Aim of the exercise:
In the listing below, the answer starts at the line that has "AStatus t =>" and stops after the line that has "(de_len d2 =? 1)"; please repeat that part exactly and nothing more.

########################################

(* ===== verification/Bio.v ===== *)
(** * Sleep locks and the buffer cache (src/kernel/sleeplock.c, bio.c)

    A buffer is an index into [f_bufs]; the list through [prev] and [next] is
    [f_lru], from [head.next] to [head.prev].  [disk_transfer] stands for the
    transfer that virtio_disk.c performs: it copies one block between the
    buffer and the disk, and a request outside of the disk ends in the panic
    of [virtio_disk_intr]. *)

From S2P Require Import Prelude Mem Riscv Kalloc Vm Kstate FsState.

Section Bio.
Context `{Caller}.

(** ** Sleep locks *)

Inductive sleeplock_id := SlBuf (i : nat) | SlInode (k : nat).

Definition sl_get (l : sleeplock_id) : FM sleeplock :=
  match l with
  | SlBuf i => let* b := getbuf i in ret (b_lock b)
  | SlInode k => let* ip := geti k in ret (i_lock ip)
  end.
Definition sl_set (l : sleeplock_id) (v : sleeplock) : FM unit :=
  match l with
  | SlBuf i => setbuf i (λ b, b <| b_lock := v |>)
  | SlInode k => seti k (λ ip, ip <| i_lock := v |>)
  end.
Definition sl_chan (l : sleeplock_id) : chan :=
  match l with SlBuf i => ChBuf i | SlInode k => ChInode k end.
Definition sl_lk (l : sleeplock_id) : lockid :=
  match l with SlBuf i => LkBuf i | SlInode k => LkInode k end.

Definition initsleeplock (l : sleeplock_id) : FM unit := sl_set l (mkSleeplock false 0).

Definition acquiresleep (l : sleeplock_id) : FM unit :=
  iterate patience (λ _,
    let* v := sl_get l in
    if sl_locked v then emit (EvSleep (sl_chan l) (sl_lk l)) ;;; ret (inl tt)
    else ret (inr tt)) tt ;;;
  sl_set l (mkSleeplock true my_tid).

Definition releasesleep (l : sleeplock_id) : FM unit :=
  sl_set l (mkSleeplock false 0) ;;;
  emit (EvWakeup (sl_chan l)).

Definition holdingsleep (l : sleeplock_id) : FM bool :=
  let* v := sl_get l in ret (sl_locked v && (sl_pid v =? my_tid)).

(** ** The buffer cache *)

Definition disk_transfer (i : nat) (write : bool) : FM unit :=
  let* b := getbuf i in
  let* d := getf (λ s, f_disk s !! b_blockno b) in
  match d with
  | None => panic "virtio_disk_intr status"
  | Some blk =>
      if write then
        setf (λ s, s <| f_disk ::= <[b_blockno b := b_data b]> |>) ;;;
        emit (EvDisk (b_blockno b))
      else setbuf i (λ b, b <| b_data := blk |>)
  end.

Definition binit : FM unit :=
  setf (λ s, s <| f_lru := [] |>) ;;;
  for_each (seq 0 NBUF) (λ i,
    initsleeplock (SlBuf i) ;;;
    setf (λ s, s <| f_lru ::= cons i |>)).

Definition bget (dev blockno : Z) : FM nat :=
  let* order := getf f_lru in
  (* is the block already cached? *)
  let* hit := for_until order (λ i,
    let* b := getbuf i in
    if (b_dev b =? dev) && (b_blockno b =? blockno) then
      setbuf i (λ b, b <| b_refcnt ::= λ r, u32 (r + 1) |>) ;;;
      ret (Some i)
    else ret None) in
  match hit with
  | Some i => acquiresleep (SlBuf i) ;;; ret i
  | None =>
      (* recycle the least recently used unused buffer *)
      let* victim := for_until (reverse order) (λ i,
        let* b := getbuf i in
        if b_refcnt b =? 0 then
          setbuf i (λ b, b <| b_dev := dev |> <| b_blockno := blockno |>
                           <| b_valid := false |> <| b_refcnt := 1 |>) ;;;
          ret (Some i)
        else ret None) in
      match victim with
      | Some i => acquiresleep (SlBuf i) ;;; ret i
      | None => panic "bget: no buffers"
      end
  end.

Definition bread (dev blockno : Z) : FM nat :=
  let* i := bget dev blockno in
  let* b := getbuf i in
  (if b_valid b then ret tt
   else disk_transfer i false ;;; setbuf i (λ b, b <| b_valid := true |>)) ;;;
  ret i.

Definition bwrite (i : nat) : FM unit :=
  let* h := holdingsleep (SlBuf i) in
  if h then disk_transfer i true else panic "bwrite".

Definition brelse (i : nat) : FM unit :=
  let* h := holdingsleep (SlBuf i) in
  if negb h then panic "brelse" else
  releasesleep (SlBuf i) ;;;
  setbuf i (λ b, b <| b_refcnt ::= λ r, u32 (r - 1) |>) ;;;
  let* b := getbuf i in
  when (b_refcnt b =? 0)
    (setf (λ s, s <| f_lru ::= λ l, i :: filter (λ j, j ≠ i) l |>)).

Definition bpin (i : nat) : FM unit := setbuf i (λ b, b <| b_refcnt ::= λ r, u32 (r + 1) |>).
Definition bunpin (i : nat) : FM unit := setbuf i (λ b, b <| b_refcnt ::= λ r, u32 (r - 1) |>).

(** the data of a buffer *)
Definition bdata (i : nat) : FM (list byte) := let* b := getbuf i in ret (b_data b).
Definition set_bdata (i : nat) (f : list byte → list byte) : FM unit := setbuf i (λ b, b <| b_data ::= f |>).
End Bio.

########################################

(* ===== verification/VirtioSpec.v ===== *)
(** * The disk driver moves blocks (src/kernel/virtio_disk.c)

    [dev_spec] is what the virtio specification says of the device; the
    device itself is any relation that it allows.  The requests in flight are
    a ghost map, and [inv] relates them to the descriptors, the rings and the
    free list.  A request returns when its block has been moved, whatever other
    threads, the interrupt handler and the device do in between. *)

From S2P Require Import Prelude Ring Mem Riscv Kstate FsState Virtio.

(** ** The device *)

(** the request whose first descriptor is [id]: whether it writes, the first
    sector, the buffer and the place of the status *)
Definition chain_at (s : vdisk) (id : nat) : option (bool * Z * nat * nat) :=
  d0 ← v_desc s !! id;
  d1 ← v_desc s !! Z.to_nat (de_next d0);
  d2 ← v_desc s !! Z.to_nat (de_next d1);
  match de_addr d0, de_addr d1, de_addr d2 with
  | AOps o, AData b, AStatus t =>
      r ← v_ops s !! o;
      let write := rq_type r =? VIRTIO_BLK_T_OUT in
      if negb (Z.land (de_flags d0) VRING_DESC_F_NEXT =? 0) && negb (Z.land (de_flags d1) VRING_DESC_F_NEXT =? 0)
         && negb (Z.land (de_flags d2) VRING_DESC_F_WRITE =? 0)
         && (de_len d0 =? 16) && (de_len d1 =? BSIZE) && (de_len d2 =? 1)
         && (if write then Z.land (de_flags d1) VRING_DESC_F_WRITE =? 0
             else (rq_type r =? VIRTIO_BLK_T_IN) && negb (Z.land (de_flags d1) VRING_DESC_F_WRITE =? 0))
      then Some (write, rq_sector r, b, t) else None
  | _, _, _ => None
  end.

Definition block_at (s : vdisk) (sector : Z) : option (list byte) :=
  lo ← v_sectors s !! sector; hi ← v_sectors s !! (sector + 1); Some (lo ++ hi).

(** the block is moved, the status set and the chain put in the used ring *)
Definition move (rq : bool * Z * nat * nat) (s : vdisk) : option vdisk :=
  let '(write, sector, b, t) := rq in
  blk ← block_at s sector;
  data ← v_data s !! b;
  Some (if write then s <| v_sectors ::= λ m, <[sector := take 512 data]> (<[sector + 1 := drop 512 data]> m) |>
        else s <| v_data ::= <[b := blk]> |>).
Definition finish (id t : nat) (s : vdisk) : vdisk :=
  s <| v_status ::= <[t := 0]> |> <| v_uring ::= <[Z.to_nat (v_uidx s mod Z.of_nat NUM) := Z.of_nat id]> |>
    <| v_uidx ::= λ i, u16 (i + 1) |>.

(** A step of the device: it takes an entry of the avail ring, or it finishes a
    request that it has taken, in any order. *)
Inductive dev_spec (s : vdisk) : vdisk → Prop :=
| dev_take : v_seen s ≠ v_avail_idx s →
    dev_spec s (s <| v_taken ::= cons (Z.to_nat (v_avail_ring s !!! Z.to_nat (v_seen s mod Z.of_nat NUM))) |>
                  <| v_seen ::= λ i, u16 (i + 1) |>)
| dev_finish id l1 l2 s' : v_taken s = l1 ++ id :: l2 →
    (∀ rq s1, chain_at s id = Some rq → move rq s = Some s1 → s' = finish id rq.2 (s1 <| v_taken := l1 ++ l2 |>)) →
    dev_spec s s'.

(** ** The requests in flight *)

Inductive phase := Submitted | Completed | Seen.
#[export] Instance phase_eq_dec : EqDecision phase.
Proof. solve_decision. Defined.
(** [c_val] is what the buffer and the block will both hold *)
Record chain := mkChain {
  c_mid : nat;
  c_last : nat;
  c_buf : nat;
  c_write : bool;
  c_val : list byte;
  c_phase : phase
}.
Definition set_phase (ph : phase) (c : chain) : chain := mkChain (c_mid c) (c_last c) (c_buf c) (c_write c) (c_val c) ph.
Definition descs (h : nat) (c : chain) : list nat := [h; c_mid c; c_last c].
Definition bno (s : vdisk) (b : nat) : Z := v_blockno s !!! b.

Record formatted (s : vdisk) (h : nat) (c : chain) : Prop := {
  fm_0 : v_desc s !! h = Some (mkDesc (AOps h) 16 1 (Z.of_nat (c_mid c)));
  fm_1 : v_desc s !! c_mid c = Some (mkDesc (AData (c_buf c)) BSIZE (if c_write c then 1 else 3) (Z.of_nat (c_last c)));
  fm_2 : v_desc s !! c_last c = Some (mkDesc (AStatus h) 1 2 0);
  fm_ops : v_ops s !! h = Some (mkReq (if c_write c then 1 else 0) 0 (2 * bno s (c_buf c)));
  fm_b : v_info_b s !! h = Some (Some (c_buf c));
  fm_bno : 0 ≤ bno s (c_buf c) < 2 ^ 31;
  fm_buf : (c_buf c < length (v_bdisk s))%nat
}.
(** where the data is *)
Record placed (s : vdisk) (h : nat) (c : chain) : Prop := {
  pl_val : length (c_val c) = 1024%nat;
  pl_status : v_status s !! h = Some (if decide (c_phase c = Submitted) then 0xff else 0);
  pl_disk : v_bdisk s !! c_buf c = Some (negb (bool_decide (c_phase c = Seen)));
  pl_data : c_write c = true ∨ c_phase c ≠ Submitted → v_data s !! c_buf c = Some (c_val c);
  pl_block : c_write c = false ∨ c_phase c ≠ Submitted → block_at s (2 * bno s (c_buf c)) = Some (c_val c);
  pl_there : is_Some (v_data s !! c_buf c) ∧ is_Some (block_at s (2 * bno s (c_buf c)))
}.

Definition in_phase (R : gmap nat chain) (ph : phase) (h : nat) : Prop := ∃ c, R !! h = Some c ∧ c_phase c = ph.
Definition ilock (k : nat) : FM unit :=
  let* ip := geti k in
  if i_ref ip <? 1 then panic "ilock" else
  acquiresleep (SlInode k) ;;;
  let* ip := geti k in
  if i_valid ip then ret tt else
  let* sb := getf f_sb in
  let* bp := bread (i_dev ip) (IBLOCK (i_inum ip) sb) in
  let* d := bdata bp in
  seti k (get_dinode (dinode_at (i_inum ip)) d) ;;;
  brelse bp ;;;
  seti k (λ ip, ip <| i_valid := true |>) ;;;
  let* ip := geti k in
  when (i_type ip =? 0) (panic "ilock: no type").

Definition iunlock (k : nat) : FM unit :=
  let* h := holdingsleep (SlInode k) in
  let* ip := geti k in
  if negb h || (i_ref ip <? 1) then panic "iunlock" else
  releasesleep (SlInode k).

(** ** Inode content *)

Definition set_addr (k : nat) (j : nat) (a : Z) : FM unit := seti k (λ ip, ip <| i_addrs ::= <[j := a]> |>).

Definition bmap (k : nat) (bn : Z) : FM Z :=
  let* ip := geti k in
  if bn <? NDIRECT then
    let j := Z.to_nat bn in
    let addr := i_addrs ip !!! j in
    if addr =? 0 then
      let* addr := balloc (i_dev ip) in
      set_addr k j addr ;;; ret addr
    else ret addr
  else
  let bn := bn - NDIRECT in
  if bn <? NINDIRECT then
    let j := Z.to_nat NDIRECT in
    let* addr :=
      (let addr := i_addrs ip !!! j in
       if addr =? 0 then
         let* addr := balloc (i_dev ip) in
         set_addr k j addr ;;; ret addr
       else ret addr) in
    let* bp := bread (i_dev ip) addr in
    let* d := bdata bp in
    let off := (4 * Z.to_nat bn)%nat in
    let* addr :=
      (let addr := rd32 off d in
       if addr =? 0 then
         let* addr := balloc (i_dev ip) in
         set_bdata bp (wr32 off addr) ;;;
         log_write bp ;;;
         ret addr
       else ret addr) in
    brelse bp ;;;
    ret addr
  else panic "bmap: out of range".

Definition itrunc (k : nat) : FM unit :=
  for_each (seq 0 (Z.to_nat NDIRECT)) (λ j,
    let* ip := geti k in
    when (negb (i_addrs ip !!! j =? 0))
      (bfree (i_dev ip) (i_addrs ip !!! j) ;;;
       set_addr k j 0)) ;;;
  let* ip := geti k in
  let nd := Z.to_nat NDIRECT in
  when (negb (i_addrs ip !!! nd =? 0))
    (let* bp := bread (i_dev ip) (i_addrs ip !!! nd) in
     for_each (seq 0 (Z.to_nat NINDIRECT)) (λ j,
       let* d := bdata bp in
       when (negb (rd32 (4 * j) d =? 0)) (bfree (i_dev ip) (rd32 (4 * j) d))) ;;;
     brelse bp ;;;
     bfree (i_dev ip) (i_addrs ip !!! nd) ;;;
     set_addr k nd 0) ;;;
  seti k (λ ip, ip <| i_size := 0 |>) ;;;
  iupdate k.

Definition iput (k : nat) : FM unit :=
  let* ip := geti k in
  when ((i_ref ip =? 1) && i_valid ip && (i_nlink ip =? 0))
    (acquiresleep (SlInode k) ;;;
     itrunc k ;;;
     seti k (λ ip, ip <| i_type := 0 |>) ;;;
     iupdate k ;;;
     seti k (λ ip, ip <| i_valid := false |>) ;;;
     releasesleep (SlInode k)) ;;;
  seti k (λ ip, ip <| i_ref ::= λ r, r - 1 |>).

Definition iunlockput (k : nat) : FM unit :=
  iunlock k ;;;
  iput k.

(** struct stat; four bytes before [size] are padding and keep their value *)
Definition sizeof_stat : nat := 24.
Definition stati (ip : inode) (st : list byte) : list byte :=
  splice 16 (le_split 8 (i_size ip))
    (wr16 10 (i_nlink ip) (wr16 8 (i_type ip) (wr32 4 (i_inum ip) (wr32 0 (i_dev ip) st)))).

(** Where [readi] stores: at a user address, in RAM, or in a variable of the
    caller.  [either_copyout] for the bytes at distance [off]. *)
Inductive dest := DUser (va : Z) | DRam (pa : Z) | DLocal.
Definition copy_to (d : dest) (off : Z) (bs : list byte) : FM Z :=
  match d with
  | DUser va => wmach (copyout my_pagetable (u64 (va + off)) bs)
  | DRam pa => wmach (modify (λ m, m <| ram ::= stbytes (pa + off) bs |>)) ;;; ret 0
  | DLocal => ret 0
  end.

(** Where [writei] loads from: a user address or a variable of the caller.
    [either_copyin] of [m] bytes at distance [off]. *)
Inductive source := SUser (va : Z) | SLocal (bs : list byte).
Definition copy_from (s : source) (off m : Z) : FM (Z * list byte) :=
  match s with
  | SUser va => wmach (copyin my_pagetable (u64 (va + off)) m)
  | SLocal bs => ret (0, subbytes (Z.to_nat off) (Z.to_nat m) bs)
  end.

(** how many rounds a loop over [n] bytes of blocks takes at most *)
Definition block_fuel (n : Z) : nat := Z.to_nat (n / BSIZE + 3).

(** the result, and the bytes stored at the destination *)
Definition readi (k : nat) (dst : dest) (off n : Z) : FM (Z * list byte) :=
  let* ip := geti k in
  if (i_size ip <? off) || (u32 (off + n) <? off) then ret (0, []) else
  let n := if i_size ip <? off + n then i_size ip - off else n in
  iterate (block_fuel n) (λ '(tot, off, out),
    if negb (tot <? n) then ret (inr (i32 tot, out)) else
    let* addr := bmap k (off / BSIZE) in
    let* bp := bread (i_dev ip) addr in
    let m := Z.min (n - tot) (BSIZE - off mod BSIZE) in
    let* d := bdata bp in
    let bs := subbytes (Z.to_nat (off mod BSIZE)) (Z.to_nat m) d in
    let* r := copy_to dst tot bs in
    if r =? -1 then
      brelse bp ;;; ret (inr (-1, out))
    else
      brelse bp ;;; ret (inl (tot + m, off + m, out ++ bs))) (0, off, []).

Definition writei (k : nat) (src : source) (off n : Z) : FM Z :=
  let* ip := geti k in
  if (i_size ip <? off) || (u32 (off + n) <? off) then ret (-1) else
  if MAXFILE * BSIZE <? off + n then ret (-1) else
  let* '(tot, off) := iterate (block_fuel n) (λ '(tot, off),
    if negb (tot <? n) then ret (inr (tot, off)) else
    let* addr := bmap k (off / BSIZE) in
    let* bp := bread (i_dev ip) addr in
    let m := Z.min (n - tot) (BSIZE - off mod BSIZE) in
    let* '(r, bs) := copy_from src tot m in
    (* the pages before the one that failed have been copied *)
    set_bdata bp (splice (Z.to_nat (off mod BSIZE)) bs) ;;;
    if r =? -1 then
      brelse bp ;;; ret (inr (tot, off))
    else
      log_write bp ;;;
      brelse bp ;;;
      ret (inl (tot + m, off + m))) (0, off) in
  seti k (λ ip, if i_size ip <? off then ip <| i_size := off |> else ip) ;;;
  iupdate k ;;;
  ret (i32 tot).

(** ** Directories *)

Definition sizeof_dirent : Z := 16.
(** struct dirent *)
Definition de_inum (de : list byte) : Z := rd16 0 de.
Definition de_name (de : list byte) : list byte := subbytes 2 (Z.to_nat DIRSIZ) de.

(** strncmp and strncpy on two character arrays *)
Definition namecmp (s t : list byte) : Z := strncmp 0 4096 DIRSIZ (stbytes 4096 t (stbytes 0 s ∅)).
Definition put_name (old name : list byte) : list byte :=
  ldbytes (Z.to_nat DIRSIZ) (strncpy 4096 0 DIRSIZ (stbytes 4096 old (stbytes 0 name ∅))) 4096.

########################################

Response below:
  | AOps o, AData b, AStatus t =>
      r ← v_ops s !! o;
      let write := rq_type r =? VIRTIO_BLK_T_OUT in
      if negb (Z.land (de_flags d0) VRING_DESC_F_NEXT =? 0) && negb (Z.land (de_flags d1) VRING_DESC_F_NEXT =? 0)
         && negb (Z.land (de_flags d2) VRING_DESC_F_WRITE =? 0)
         && (de_len d0 =? 16) && (de_len d1 =? BSIZE) && (de_len d2 =? 1)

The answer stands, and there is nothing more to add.